Stool samples from both cohorts arrived within 24 h from sampling to the clinic and were immediately frozen at – 20 ˚C. Within one week from sampling the fecal calprotectin was determined by ELISA according to the manufacturer’s instructions (Bühlmann Laboratories AG, Basel, Switzerland). Detection range was 10–600 µg/g and samples above the higher threshold were diluted and re-run.

Sample storage experiments at room temperature have shown stability up to 3 days for calprotectin24 and 5 days for the GA-map Dysbiosis Test25.

Microbiota analysis, data analyses and statistics

Targeted microbiota analysis of 1 g of fecal samples was performed using the commercially available GA-map Dysbiosis Test (Genetic Analysis AS, Oslo, Norway). The GA-map Dysbiosis Test consists of 54 DNA probes targeting ≥ 300 bacteria on different taxonomic levels assessed as Probe Signal Intensity25. Probes are listed in Supplementary Table S1.

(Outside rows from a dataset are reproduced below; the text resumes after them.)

(** X6: [std::min_element] as used by [benchmark]: on an empty range it
    yields the past-the-end iterator, and otherwise it yields [m] exactly when
    [m] is one of the samples and no sample is smaller. *)
Theorem min_element_characterised (S : list R) (m : R) :
  (min_element S = None <-> S = []) /\
  (min_element S = Some m <-> In m S /\ forall x, In x S -> (m <= x)%R).
Proof.
  split; [|split].
  - destruct S; simpl; split; congruence.
  - intros E. split; [now apply min_element_in | now apply min_element_lower].
  - intros [Hin Hlow]. now apply min_element_complete.
Qed.

(** X7: The three reductions do not depend on the order of the samples:
    a permutation of the sequence has the same minimum, mean and standard
    deviation. *)
Theorem statistics_permutation (S S' : list R) :
  Permutation S S' ->
  min_element S = min_element S' /\
  calculateAverage S = calculateAverage S' /\
  calculateStdDev S = calculateStdDev S'.
Proof.
  intros HP.
  assert (Hmean : arithmetic_mean S = arithmetic_mean S').
  { unfold arithmetic_mean.
    now rewrite (Rsum_permutation _ _ HP), (Permutation_length HP). }
  split; [|split].
  - destruct (min_element S) as [m|] eqn:E.
    + symmetry. apply min_element_complete.
      * apply (Permutation_in _ HP). now apply min_element_in.
      * intros x Hx. apply (min_element_lower _ _ E).
        now apply (Permutation_in _ (Permutation_sym HP)).
    + destruct S; [|simpl in E; discriminate].
      apply Permutation_nil in HP. now subst S'.
  - now rewrite !calculateAverage_mean.
  - rewrite !calculateStdDev_population. unfold population_stddev.
    rewrite Hmean, (Permutation_length HP).
    now rewrite (Rsum_permutation _ _ (Permutation_map _ HP)).
Qed.

Lemma statistics_permutation_witness :
  min_element [3; 1; 2]%R = min_element [1; 2; 3]%R /\
  calculateAverage [3; 1; 2]%R = calculateAverage [1; 2; 3]%R /\
  calculateStdDev [3; 1; 2]%R = calculateStdDev [1; 2; 3]%R.
Proof.
  apply (statistics_permutation [3; 1; 2]%R [1; 2; 3]%R).
  apply perm_trans with (l' := [1; 3; 2]%R).
  - apply perm_swap.
  - apply perm_skip. apply perm_swap.
Defined.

Statistical and data analyses were performed in IBM SPSS 25 and R Studio 1.1.456 (R 3.6.1), respectively. Principal component analyses were performed using the pca3d package in R. Bray–Curtis dissimilarity was used in the R vegan package to investigate differences within and between study subjects. Within-patient analyses over time show dissimilarities between one sample to the next for the same patient (established disease) or diagnosis sample to each of the following samples for the same patient (newly diagnosed). Within- vs. between-patient analyses show mean of all dissimilarities between samples for a unique patient (= within) vs. mean of all dissimilarities for a unique patient to all non-related samples (= between). Lower numbers infer higher similarity between samples. For post-hoc analysis, Mann–Whitney U test or Kruskal–Wallis test followed by Dunn’s multiple comparisons test were used. For demographic patient data, Mann–Whitney U and chi-squared tests were used. Data are shown as median (interquartile range, IQR) unless otherwise stated.

Ethical considerations

All subjects provided their verbal and written informed consent before participation according to the declaration of Helsinki. Approval was obtained by the Regional Ethical Review Board in Gothenburg prior to start of the studies (Dnr 403-12 and 154-09).